● Task objective: Restate exactly, and only, the lines from the one containing "(expect k val ≫= g) p." through the end of the entries, keeping both endpoints.

● Information supplied:
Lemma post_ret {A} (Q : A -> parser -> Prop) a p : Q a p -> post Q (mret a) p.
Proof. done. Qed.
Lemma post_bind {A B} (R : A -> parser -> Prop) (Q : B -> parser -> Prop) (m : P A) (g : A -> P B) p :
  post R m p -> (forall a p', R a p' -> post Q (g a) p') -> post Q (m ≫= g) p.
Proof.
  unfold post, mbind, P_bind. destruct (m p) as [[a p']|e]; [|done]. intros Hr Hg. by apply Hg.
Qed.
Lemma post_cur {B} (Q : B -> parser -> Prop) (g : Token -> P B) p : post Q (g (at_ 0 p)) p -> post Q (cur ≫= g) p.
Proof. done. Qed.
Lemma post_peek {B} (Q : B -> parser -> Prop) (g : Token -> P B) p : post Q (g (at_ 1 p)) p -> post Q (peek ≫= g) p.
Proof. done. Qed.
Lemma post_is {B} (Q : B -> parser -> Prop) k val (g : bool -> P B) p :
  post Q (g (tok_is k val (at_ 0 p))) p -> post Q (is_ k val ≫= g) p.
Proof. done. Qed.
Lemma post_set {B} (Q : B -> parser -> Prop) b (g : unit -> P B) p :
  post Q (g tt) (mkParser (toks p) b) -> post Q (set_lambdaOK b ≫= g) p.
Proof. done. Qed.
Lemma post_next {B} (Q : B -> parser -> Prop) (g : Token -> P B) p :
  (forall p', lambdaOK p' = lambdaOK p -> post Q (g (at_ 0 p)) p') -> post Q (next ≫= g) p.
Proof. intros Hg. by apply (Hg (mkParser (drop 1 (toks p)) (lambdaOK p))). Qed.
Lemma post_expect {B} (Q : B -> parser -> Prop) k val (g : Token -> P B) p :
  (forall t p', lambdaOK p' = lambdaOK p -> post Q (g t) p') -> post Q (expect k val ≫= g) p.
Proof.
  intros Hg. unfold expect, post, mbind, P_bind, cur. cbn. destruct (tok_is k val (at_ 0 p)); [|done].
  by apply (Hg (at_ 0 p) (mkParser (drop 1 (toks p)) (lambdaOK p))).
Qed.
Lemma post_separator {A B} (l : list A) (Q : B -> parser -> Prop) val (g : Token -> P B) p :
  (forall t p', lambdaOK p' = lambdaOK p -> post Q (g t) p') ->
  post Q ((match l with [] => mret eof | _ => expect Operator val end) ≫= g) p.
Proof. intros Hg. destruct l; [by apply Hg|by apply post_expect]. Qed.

● Task answer:
  (forall t p', lambdaOK p' = lambdaOK p -> post Q (g t) p') -> post Q (expect k val ≫= g) p.
Proof.
  intros Hg. unfold expect, post, mbind, P_bind, cur. cbn. destruct (tok_is k val (at_ 0 p)); [|done].
  by apply (Hg (at_ 0 p) (mkParser (drop 1 (toks p)) (lambdaOK p))).
Qed.
Lemma post_separator {A B} (l : list A) (Q : B -> parser -> Prop) val (g : Token -> P B) p :
  (forall t p', lambdaOK p' = lambdaOK p -> post Q (g t) p') ->
  post Q ((match l with [] => mret eof | _ => expect Operator val end) ≫= g) p.
Proof. intros Hg. destruct l; [by apply Hg|by apply post_expect]. Qed.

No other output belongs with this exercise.